2.  **Objective**: Maximize the likelihood of the data (minimize Negative Log Likelihood).

We use **Distrax** to handle the probability distributions.

In [1]:
# Install necessary packages.
!pip install -q jax-blox optax tensorflow tensorflow-datasets matplotlib distrax

In [None]:
import blox as bx
import distrax
import jax
import jax.numpy as jnp
import matplotlib.pyplot as plt
import numpy as np
import optax
import tensorflow as tf
import tensorflow_datasets as tfds

In [None]:
batch_size = 32
train_steps = 1200
eval_every = 200


def get_datasets(batch_size: int, train_steps: int):
  """Load MNIST datasets as tf.data Datasets."""

  def normalize(sample):
    image = tf.cast(sample['image'], tf.float32) / 255.0
    return {'image': image, 'label': sample['label']}

  train_ds = tfds.load('mnist', split='train')
  train_ds = train_ds.map(normalize)
  train_ds = train_ds.repeat().shuffle(1024)
  train_ds = train_ds.batch(batch_size, drop_remainder=True)
  train_ds = train_ds.take(train_steps).prefetch(1)
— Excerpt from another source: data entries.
Lemma nested_reads d (p : decoder -> jr Node) : dnodes d <= MaxDecodedNodes ->
  (ddepth d + 1 <= MaxNestingDepth -> yields (fun v d' => exists t r',
     d' = mkDecoder r' (delems d) (dkeys d) (ddepth d + 1) (dnodes d + count t - 1) /\ v = rep t /\ wfTree t /\
     ddepth d + DocFacts.depth t <= MaxNestingDepth /\ dnodes d' <= MaxDecodedNodes /\
     (1 + String.length r' <= String.length (rest d))%nat) (p (setDepth d (ddepth d + 1)))) ->
  reads 1 d (nested s p d).
Proof.
  intros Hn Hp. unfold nested. destruct (Z.leb_spec MaxNestingDepth (ddepth d)); [apply yields_errf | ].
  eapply yields_bind; [apply Hp; lia | ]. intros v d' (t & r' & -> & -> & Hw & Hd & Hn' & Hr). exists t, r'. dsimpl.
  split; [f_equal; lia | ]. by do 4 (split; [done | ]).
Qed.

Lemma reads_counted d r : reads 1 (setNodes d (dnodes d + 1)) r -> reads 0 d r.
Proof.
  intros H. eapply yields_impl; [exact H | ]. intros v d' (t & r' & -> & -> & Hw & Hd & Hn & Hr). exists t, r'. dsimpl.
  split; [f_equal; lia | ]. by do 4 (split; [done | ]).
Qed.

Lemma parseValue_reads fuel d : 0 <= ddepth d <= MaxNestingDepth -> MaxNestingDepth - ddepth d < Z.of_nat fuel ->
  reads 0 d (parseValue s fuel d).
Proof.
  revert d. induction fuel as [ | fuel IH]; intros d Hd Hf; [lia | ]. cbn [parseValue].
  destruct (rest d) as [ | c r] eqn:Er; [apply yields_errf | ]. apply reads_counted. set (d1 := setNodes d _).
  destruct (Z.ltb_spec MaxDecodedNodes (dnodes d1)) as [ | Hn]; [apply yields_errf | ].
  assert (0 <= ddepth d1 <= MaxNestingDepth) as Hd1 by done. assert (rest d1 <> "") as Hr by (subst d1; simpl; by rewrite Er).
  assert (forall d', ddepth d' = ddepth d1 + 1 -> ddepth d1 + 1 <= MaxNestingDepth -> reads 0 d' (parseValue s fuel d')) as Hpv.
  { intros d' E Hle. change (ddepth d1) with (ddepth d) in *. apply IH; lia. }
  clearbody d1. clear Er IH. destruct (isChar "{" c).
  { apply nested_reads; [done | ]. intros Hle. eapply yields_impl;
      [apply (parseObject_reads _ (ddepth d1 + 1)); [intros; by apply Hpv | done | done | done] | ].
    intros v d' (ms & r' & -> & -> & Hnd & Hms & Hn' & Hr'). destruct (TMap_fits (ddepth d1) ms Hms Hnd Hle) as [Hw Ht].
    exists (TMap ms), r'. rewrite count_children. cbn [children]. dsimpl. split; [f_equal; lia | ]. do 4 (split; [done | ]). done. }
  destruct (isChar "[" c).
  { apply nested_reads; [done | ]. intros Hle. eapply yields_impl;
      [apply (parseArray_reads _ (ddepth d1 + 1)); [intros; by apply Hpv | done | lia | lia | done | done] | ].
    intros v d' (ts & r' & -> & -> & Hts & Hn' & Hr'). destruct (TList_fits (ddepth d1) ts Hts Hle) as [Hw Ht].
    exists (TList ts), r'. rewrite count_children. cbn [children]. dsimpl. split; [f_equal; lia | ]. do 4 (split; [done | ]). done. }
  destruct (_ =? 34).
  { apply reads_scalar; [done | done | apply (moved_bind 1 0); [by apply parseString_moved | intros; apply moved_here] | ].
    destruct (parseString s d1) as [[t d2] | e] eqn:E; [by exists (TString t) | ].
    destruct (parseString_moved d1 Hr) as [H _]. rewrite E in H. simpl. congruence. }
  assert (forall q : jr Node, moved 1 d1 q -> yields (fun v _ => exists t, v = rep t /\ isContainer t = false) q -> reads 1 d1 q)
    as Hsc by (intros; by apply reads_scalar).
  assert (reads 1 d1 (parseKeyword s d1)) as Hkw.
  { apply Hsc; [apply parseKeyword_moved | ]. unfold parseKeyword.
    destruct (HasPrefix _ _); [by exists (TBool true) | ]. destruct (HasPrefix _ _); [by exists (TBool false) | ].
    destruct (HasPrefix _ _); [by exists TNull | apply yields_errf]. }
  destruct (_ || _); [done | ]. destruct (isChar "n" c); [done | ]. destruct (_ || _); [ | apply yields_errf].
  apply Hsc; [apply parseNumber_moved | ]. unfold parseNumber.
  eapply (yields_bind (fun _ _ => True)); [eapply yields_impl; [apply moved_yields, scanNumber_moved | done] | ].
  intros isFloat d2 _. destruct (_ && _); [by exists (TFloat (fneg fzero)) | ].
  destruct (if isFloat then _ else _) as [n | ]; [by exists (TInt n) | ].
  destruct (parseSigned _) as [f | ]; [by exists (TFloat f) | apply yields_errf].
Qed.
End Total.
  test_ds = tfds.load('mnist', split='test')
  test_ds = test_ds.map(normalize)
  test_ds = test_ds.batch(batch_size, drop_remainder=True).prefetch(1)

  return train_ds, test_ds


train_ds, test_ds = get_datasets(batch_size, train_steps)
sample_batch = next(iter(train_ds.as_numpy_iterator()))
print(f'Batch shape: {sample_batch["image"].shape}')

In [None]:
class CNN(bx.Module):
  """A probabilistic CNN classifier."""

  def __init__(self, graph: bx.Graph, num_classes: int = 10):
    super().__init__(graph)
    self.conv1 = bx.Conv(
        graph.child('conv1'), output_channels=32, kernel_size=3
    )
    self.conv2 = bx.Conv(
        graph.child('conv2'), output_channels=64, kernel_size=3
    )
    self.linear1 = bx.Linear(graph.child('linear1'), output_size=256)
    self.linear2 = bx.Linear(graph.child('linear2'), output_size=num_classes)
    self.dropout = bx.Dropout(graph.child('dropout'), rate=0.5)

  def __call__(self, params: bx.Params, x: jax.Array, is_training: bool = True):
    # Convolutional feature extraction.
    x, params = self.conv1(params, x)
    x = jax.nn.relu(x)
    x = bx.avg_pool(x, window_shape=2, strides=2)

    x, params = self.conv2(params, x)
    x = jax.nn.relu(x)
    x = bx.avg_pool(x, window_shape=2, strides=2)

    # Flatten and dense layers.
    x = x.reshape((x.shape[0], -1))
    x, params = self.linear1(params, x)
    x = jax.nn.relu(x)
    x, params = self.dropout(params, x, is_training=is_training)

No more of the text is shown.